Saved entries
>>>

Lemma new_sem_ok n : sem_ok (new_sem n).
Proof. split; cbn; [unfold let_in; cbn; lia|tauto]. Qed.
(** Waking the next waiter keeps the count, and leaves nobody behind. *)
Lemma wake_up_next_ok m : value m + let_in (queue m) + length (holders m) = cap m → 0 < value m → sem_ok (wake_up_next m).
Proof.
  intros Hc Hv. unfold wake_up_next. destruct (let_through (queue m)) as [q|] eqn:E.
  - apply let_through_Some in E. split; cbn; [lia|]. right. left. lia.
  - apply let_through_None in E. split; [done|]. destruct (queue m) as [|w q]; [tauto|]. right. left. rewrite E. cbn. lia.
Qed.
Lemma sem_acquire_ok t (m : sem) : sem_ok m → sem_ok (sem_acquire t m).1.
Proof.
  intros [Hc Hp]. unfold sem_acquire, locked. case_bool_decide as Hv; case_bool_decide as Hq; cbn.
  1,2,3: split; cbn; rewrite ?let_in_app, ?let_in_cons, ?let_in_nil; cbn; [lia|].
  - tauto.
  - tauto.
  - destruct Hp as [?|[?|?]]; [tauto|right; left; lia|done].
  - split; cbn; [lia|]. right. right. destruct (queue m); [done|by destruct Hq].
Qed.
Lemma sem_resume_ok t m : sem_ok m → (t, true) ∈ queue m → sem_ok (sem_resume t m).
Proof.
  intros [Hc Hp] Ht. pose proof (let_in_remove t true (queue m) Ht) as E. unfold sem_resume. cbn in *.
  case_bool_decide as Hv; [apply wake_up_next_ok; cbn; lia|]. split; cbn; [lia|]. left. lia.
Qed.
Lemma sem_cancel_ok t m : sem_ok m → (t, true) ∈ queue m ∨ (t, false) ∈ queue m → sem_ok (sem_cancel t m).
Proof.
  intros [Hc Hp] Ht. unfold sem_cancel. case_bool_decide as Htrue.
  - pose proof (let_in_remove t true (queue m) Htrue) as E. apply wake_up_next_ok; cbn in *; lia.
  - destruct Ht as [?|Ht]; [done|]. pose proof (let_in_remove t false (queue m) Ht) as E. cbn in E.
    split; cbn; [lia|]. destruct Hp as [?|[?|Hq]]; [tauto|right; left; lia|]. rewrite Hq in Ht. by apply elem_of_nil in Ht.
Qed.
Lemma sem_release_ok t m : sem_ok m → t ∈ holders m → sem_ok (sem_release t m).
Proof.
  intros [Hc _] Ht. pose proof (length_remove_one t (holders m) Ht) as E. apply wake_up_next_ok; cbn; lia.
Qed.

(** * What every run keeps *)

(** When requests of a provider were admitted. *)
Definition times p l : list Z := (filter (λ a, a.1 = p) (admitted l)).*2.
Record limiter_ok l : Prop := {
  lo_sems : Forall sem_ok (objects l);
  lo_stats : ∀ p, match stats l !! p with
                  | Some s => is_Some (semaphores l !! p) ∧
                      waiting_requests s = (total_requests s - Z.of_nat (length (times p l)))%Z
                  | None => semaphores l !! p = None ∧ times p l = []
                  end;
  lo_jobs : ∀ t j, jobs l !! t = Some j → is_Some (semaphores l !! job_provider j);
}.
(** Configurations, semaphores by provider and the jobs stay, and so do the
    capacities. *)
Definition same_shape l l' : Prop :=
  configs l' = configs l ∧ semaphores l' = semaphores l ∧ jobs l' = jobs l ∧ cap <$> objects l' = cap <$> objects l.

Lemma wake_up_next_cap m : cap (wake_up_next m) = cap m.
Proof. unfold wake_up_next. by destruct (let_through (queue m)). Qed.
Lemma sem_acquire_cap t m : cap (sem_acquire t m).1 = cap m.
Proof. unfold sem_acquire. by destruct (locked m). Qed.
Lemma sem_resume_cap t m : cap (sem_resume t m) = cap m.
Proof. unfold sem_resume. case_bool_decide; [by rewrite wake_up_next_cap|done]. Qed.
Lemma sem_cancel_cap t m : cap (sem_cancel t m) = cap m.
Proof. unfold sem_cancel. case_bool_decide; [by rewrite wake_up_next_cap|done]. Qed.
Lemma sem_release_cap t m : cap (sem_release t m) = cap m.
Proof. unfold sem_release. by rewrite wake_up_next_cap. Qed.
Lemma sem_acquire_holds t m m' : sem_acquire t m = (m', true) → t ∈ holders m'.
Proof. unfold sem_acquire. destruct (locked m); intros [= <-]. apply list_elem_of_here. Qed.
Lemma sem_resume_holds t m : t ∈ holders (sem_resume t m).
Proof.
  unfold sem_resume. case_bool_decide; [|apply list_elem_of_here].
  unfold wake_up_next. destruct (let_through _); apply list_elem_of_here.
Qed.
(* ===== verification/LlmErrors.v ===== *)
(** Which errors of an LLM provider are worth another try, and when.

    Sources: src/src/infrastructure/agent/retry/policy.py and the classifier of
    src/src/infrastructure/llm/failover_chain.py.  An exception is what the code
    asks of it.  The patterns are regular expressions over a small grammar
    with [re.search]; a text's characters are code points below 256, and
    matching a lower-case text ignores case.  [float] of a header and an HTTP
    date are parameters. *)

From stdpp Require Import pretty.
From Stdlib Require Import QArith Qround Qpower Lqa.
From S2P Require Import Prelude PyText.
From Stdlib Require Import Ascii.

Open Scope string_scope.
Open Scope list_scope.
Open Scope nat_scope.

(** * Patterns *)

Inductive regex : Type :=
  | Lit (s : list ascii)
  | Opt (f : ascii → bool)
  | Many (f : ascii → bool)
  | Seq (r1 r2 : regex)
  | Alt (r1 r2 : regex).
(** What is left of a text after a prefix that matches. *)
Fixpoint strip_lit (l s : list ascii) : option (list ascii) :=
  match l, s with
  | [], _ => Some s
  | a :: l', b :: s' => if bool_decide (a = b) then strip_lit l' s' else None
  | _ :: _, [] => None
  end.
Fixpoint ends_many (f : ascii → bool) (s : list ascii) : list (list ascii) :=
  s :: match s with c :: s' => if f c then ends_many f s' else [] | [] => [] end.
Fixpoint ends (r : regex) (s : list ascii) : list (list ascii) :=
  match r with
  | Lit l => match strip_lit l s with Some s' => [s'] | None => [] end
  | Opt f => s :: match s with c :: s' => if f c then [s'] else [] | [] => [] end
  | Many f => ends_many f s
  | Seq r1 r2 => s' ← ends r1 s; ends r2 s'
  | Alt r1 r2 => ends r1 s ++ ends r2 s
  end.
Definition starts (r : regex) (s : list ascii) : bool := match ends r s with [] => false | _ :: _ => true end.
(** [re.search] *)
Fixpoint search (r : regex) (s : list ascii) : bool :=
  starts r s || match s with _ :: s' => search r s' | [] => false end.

<<<

* Problem requirements
Retype every line up to and including the one that contains "- apply let_through_Some", beginning at the first line of the records, with no edits.

* The completed task
Lemma new_sem_ok n : sem_ok (new_sem n).
Proof. split; cbn; [unfold let_in; cbn; lia|tauto]. Qed.
(** Waking the next waiter keeps the count, and leaves nobody behind. *)
Lemma wake_up_next_ok m : value m + let_in (queue m) + length (holders m) = cap m → 0 < value m → sem_ok (wake_up_next m).
Proof.
  intros Hc Hv. unfold wake_up_next. destruct (let_through (queue m)) as [q|] eqn:E.
  - apply let_through_Some in E. split; cbn; [lia|]. right. left. lia.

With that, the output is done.